Mitogen-Activated Protein Kinase Activity Is Not Essential for the First Step of Nuclear Reprogramming in Bovine Somatic Cell Nuclear Transfer.

Abstract

For reprogramming a somatic nucleus during mammalian cloning, metaphase of the second meiotic division (MII) oocytes has been widely used as recipient cytoplasm. High activity of maturation-promoting factor (MPF) and mitogen-activated protein kinase (MAPK) is believed to accelerate the remodeling and/or reprogramming of a somatic nucleus introduced into the ooplasm by somatic cell nuclear transfer.
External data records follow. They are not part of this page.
(* ===== verification/RedisSpec.v ===== *)
(** * The server as a key-value store

    The abstract store is a finite map from keys to values. [spec_execute] says
    what every command does to it and what it replies; [refines] relates it to
    a state whose values are spread over memory and files. Commands simulate
    their specification; a pending unlink changes nothing, and an eviction pass
    only forgets keys. *)
From S2P Require Import Prelude Digest Env Config State Disk Text Redis RedisConn.

(** ** The specification *)
Abbreviation Store := (gmap bytes bytes).

Definition store_del (keys : list bytes) (m : Store) : Z * Store :=
  foldl (fun '(n, m) k => match m !! k with
                          | Some _ => ((n + 1)%Z, delete k m)
                          | None => (n, m)
                          end) (0%Z, m) keys.

Definition store_exists (keys : list bytes) (m : Store) : Z :=
  Z.of_nat (length (filter (fun k => is_Some (m !! k)) keys)).

Definition spec_auth `{!ConstantTimeEq} (password : option bytes) (authed : bool) (args : list bytes)
  : bytes * bool :=
  let check given :=
    match password with
    | None => (write_error $"ERR Client sent AUTH, but no password is set", authed)
    | Some p => if decide (given = p) then (write_simple $"OK", true)
                else (write_error $"WRONGPASS invalid username-password pair", authed)
    end in
  match args with
  | [_; password] => check password
  | [_; _user; password] => check password
  | _ => (write_error $"ERR wrong number of arguments for 'auth'", authed)
  end.

(** What an authenticated client may do to the store. *)
Definition spec_store (v : verb) (args : list bytes) (m : Store) : Store * bytes :=
  match v with
  | GET =>
      match args with
      | [_; k] => (m, match m !! k with Some value => write_bulk value | None => write_nil end)
      | _ => (m, write_error $"ERR wrong number of arguments for 'get'")
      end
  | SET =>
      match args with
      | _ :: k :: value :: _ => (<[k := value]> m, write_simple $"OK")
      | _ => (m, write_error $"ERR wrong number of arguments for 'set'")
      end
  | DEL => let '(n, m') := store_del (tail args) m in (m', write_integer n)
  | EXISTS => (m, write_integer (store_exists (tail args) m))
  | FLUSH => (∅, write_simple $"OK")
  | SELECT => (m, write_simple $"OK")
  | INFO => (m, write_bulk [])
  | DBSIZE => (m, write_integer (Z.of_nat (size m)))
  | _ => (m, write_error ($"ERR unknown command '" ++ cmd_of (default [] (head args)) ++ $"'"))
  end.

Definition spec_execute `{!ConstantTimeEq} (password : option bytes) (authed : bool)
    (args : list bytes) (m : Store) : Store * bytes * option bool :=
  match verb_of (cmd_of (default [] (head args))) with
  | PING => (m, match args with _ :: a :: _ => write_bulk a | _ => write_simple $"PONG" end, Some authed)
  | QUIT => (m, write_simple $"OK", None)
  | HELLO => (m, write_error $"ERR NOPROTO unsupported protocol", Some authed)
  | COMMAND => (m, $"*0" ++ CRLF, Some authed)
  | AUTH => let '(r, a) := spec_auth password authed args in (m, r, Some a)
  | v =>
      if authed then let '(m', r) := spec_store v args m in (m', r, Some authed)
      else (m, write_error NOAUTH, Some authed)
  end.

(** ** The refinement relation *)
Section spec.
Context {SHA : Sha256} {CT : ConstantTimeEq} {ITER : MapIter} {LAYOUT : BytesLayout}.
Implicit Types (s : State) (io : Io) (m : Store).

Record refines s m : Prop := {
  rf_ids : ids_ok s;
  rf_view : forall k, stored s (ORedis k) = m !! k;
  rf_dom : forall k, is_Some (redis_entries s !! k) <-> is_Some (m !! k)
}.

Lemma refines_same s s' m :
  refines s m -> config s' = config s -> next_id s' = next_id s -> spawned s' = spawned s ->
  blobs s' = blobs s -> redis_entries s' = redis_entries s -> disk s' = disk s -> refines s' m.
Proof.
  intros [Hi Hv Hd] Hc Hn Hsp Hb Hr Hdk.
  assert (Hown : forall o, owner_id s' o = owner_id s o) by (intros []; cbn; by rewrite ?Hb, ?Hr).
  split.
  - apply (ids_ok_delete s); [done|done|done| |by rewrite Hsp; left]. intros o i. by rewrite Hown.
  - intros k. rewrite <- Hv. apply stored_ext; [done..|]. by rewrite Hdk.
  - intros k. by rewrite Hr.
Qed.

(** A state without redis entries is the empty store. *)
Lemma refines_empty s : ids_ok s -> redis_entries s = ∅ -> refines s ∅.
Proof.
  intros Hi Hr. split; [done|..]; intros k; cbn; by rewrite Hr, !lookup_empty.
Qed.

Lemma refines_time t s m : refines s m -> refines (time_update t s) m.
Proof. intros Hs. by apply (refines_same s). Qed.

Lemma refines_insert k v s m :
  refines s m -> (next_id s + 1 < U64)%N -> refines (insert_redis k v s).2 (<[k := v]> m).
Proof.
  intros [Hi Hv Hd] Hn. split; [by apply insert_redis_ids|..].
  - intros k'. rewrite insert_redis_stored.
    destruct (decide (k' = k)) as [->|Hne].
    + by rewrite decide_True, lookup_insert_eq by done.
    + rewrite decide_False, lookup_insert_ne by congruence. apply Hv.
  - intros k'. destruct (insert_redis_fields k v s) as (-> & _).
    destruct (decide (k' = k)) as [->|Hne]; [by rewrite !lookup_insert_eq|].
    rewrite !lookup_insert_ne by done. apply Hd.
Qed.

Lemma refines_remove k s m : refines s m -> refines (remove_redis k s).2 (delete k m).
Proof.
  intros [Hi Hv Hd]. split; [by apply remove_redis_ids|..].
  - intros k'. rewrite remove_redis_stored.
    destruct (decide (k' = k)) as [->|Hne].
    + by rewrite decide_True, lookup_delete_eq by done.
    + rewrite decide_False, lookup_delete_ne by congruence. apply Hv.
  - intros k'. destruct (remove_redis_fields k s) as (-> & _).
    destruct (decide (k' = k)) as [->|Hne]; [by rewrite !lookup_delete_eq|].
    rewrite !lookup_delete_ne by done. apply Hd.
Qed.

Lemma remove_redis_hit k s m :
  refines s m -> (remove_redis k s).1 = true <-> is_Some (m !! k).
Proof.
  intros Hs. rewrite <- (rf_dom _ _ Hs). unfold remove_redis.
  destruct (redis_entries s !! k) as [e|]; [|split; [done|by intros []]].
  destruct (redis_value_bucket e). split; [by eexists|done].
Qed.

Lemma refines_flush s m : refines s m -> refines (flush_redis s) ∅.
Proof.
  intros [Hi _ _]. split; [by apply flush_redis_ids|..].
  - intros k. by rewrite flush_redis_stored, lookup_empty.
  - intros k. cbn. by rewrite !lookup_empty.
Qed.

(** ** The commands *)
Lemma get_refines io k s m :
  refines s m -> (next_id s + 1 < U64)%N -> (forall p, io_read io p = true) ->
  refines (get io k s).1 m /\
  (get io k s).2 = match m !! k with Some value => write_bulk value | None => write_nil end.
Proof.
  intros Hs Hn Hio. pose proof (rf_view _ _ Hs k) as Hv. pose proof (rf_dom _ _ Hs k) as Hd.
  unfold get. cbn [stored] in Hv. destruct (redis_entries s !! k) as [[v id la|n id la]|] eqn:Ek.
  - rewrite <- Hv. split; [|done].
    set (s1 := set_redis_entries _ s).
    enough (refines s1 m) as H1 by (by apply (refines_same s1)).
    assert (Hown : forall o, owner_id s1 o = owner_id s o).
    { intros [d|k']; [done|]. subst s1. cbn [owner_id]. state_simpl.
      destruct (decide (k' = k)) as [->|Hne]; [by rewrite lookup_insert_eq, Ek|].
      by rewrite lookup_insert_ne. }
    destruct Hs as [Hi Hvw Hdm]. split.
    + apply (ids_ok_delete s); [done..| |by left]. intros o i. by rewrite Hown.
    + intros k'. rewrite <- Hvw. subst s1. cbn [stored]. state_simpl.
      destruct (decide (k' = k)) as [->|Hne]; [by rewrite lookup_insert_eq, Ek|].
      by rewrite lookup_insert_ne.
    + intros k'. rewrite <- Hdm. subst s1. state_simpl.
      destruct (decide (k' = k)) as [->|Hne]; [by rewrite lookup_insert_eq, Ek|].
      by rewrite lookup_insert_ne.
  - destruct (proj1 Hd ltac:(by eexists)) as [v Hm]. rewrite Hm in Hv |- *.
    unfold fs_read. rewrite Hv, Hio.
    pose proof (refines_insert k v s m Hs Hn) as H1. rewrite insert_id in H1 by done.
    destruct (insert_redis k v s) as [e s1] eqn:Ei.
    assert (He : e = RedisEntry.InMemory v (next_id s) (now s)).
    { unfold insert_redis in Ei. cbn [take_id] in Ei. destruct (redis_value_bucket _). congruence. }
    subst e. split; [|done]. by apply (refines_same s1).
  - destruct (m !! k) as [v|]; [by destruct (proj2 Hd ltac:(by eexists))|].
    split; [|done]. by apply (refines_same s).
Qed.

Lemma del_refines keys s m :
  refines s m ->
  refines (del keys s).2 (store_del keys m).2 /\ (del keys s).1 = (store_del keys m).1.
Proof.
  unfold del, store_del. intros Hs. generalize 0%Z. revert s m Hs.
  induction keys as [|k keys IH]; intros s m Hs n; cbn [foldl]; [done|].
  pose proof (refines_remove k s m Hs) as H1. pose proof (remove_redis_hit k s m Hs) as H2.
  destruct (remove_redis k s) as [removed s'] eqn:Er. simpl in H1, H2.
  destruct (m !! k) as [v|] eqn:Ek.
  - destruct removed; [by apply IH|]. by discriminate (proj2 H2 ltac:(by eexists)).
  - rewrite delete_id in H1 by done.
    destruct removed; [by destruct (proj1 H2 eq_refl)|by apply IH].
Qed.

Lemma exists_refines keys s m : refines s m -> exists_ keys s = store_exists keys m.
Proof.
  intros Hs. unfold exists_, store_exists.
  assert (forall z, foldl (fun n k => if decide (is_Some (redis_entries s !! k)) then (n + 1)%Z else n) z keys
    = (z + Z.of_nat (length (filter (fun k => is_Some (m !! k)) keys)))%Z) as H; [|by rewrite H].
  induction keys as [|k keys IH]; intros z; cbn [foldl]; [simpl; lia|].
  rewrite IH, filter_cons. pose proof (rf_dom _ _ Hs k) as Hd.
  destruct (decide (is_Some (redis_entries s !! k))), (decide (is_Some (m !! k)));
    cbn [length]; [lia|tauto|tauto|lia].
Qed.

Lemma size_refines s m : refines s m -> size (redis_entries s) = size m.
Proof.
  intros Hs. rewrite <- !size_dom. f_equal. apply set_eq. intros k.
  rewrite !elem_of_dom. apply Hs.
Qed.

Lemma auth_refines args s : 
  let given := if (length args =? 2)%nat then args !! 1%nat
               else if (length args =? 3)%nat then args !! 2%nat else None in
  args <> [] ->
  forall authed,
  match given with
  | None => (write_error $"ERR wrong number of arguments for 'auth'", authed)
  | Some g =>
      match redis_password (config s) with
      | None => (write_error $"ERR Client sent AUTH, but no password is set", authed)
      | Some p => if ct_eq g p then (write_simple $"OK", true)
                  else (write_error $"WRONGPASS invalid username-password pair", authed)
      end
  end = spec_auth (redis_password (config s)) authed args.
Proof.
  intros given Hne authed. subst given. unfold spec_auth.
  destruct args as [|a [|b [|c [|d args]]]]; [done|done| | |done]; cbn;
    (destruct (redis_password (config s)) as [p|]; [|done]);
    match goal with |- context [ct_eq ?x ?y] => pose proof (ct_eq_spec x y); destruct (ct_eq x y) end;
    case_decide; naive_solver.
Qed.

(** A command, on a state that agrees with a map. *)
Lemma execute_simulates io authed args s m :
  refines s m -> args <> [] -> (next_id s + 1 < U64)%N -> (forall p, io_read io p = true) ->
  let '(s', reply, o) := execute io authed args s in
  let '(m', reply', o') := spec_execute (redis_password (config s)) authed args m in
  refines s' m' /\ reply = reply' /\ o = o'.
Proof.
  intros Hs Hne Hn Hio. unfold execute, spec_execute.
  assert (H0 : refines (metric_add redis_commands 1 s) m) by by apply (refines_same s).
  change (next_id s) with (next_id (metric_add redis_commands 1 s)) in Hn.
  change (redis_password (config s)) with (redis_password (config (metric_add redis_commands 1 s))).
  set (s1 := metric_add redis_commands 1 s) in *. clearbody s1. clear Hs s. rename s1 into s.
  destruct (verb_of (cmd_of (default [] (head args)))); cbn [negb].
  all: try (destruct authed; cbn [negb spec_store]; [|by split]).
  all: try by split.
  - split; [done|]. split; [|done]. by destruct args as [|a [|b args]].
  - pose proof (auth_refines args s Hne authed) as Ha. cbv zeta in Ha. rewrite <- Ha. clear Ha.
    set (given := if (length args =? 2)%nat then args !! 1%nat else _). destruct given as [g|]; [|done].
    destruct (redis_password (config s)) as [p|]; [|done].
    destruct (ct_eq g p); [done|]. split; [by apply (refines_same s)|done].
  - destruct args as [|a [|k [|b args]]]; [done|done| |done].
    destruct (get_refines io k s m H0 Hn Hio) as [H1 H2].
    destruct (get io k s) as [s' r]. simpl in *. by subst r.
  - destruct args as [|a [|k [|v args]]]; [done..|].
    pose proof (refines_insert k v s m H0 Hn) as H1. split; [|done]. by eapply refines_same.
  - destruct (del_refines (tail args) s m H0) as [H1 H2].
    destruct (del (tail args) s) as [n s'], (store_del (tail args) m) as [n' m']. simpl in *. subst n'.
    split; [|done]. by eapply refines_same.
  - rewrite (exists_refines (tail args) s m H0). by split.
  - split; [by apply (refines_flush s m)|done].
  - rewrite (size_refines s m H0). by split.
Qed.

(** C10: a command does to the cache and replies what the specification says,
    wherever the values are: in memory or spilled to files. *)
Theorem execute_refines io authed args s m :
  refines s m -> args <> [] -> (next_id s + 1 < U64)%N -> (forall p, io_read io p = true) ->
  let '(s', reply, o) := execute io authed args s in
  let '(m', reply', o') := spec_execute (redis_password (config s)) authed args m in
  refines s' m' /\ reply = reply' /\ o = o'.
Proof. apply execute_simulates. Qed.

(** A [remove_file] task that runs at any later time does not change the
    store: it never unlinks the file of a live entry. *)
Lemma run_unlink_refines io p rest s m :
  refines s m -> p ∈ spawned s -> (forall q, q ∈ rest -> q ∈ spawned s) ->
  refines (run_unlink io p rest s) m.
Proof.
  intros Hs Hp Hr. pose proof (rf_ids _ _ Hs) as Hi. split; [by apply run_unlink_ids|..].
  - intros k. rewrite run_unlink_stored by done. apply Hs.
  - intros k. apply (rf_dom _ _ Hs k).
Qed.
End spec.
We demonstrated previously that the first step in nuclear reprogramming is not directly regulated by MPF and MAPK because activated oocytes in which MPF activity is diminished and MAPK activity is maintained can develop to the blastocyst stage after receiving an M phase somatic nucleus in bovine cloning. In this study, our aim was to test whether MAPK activity is necessary for the first step in nuclear reprogramming and/or chromatin remodeling (phosphorylation of histone H3 at Ser3, trimethylation of histone H3 at Lys 9, and acetylation of histone H3 at Lys14) in bovine somatic cloning. We found that it was not necessary, and neither was MPF activity.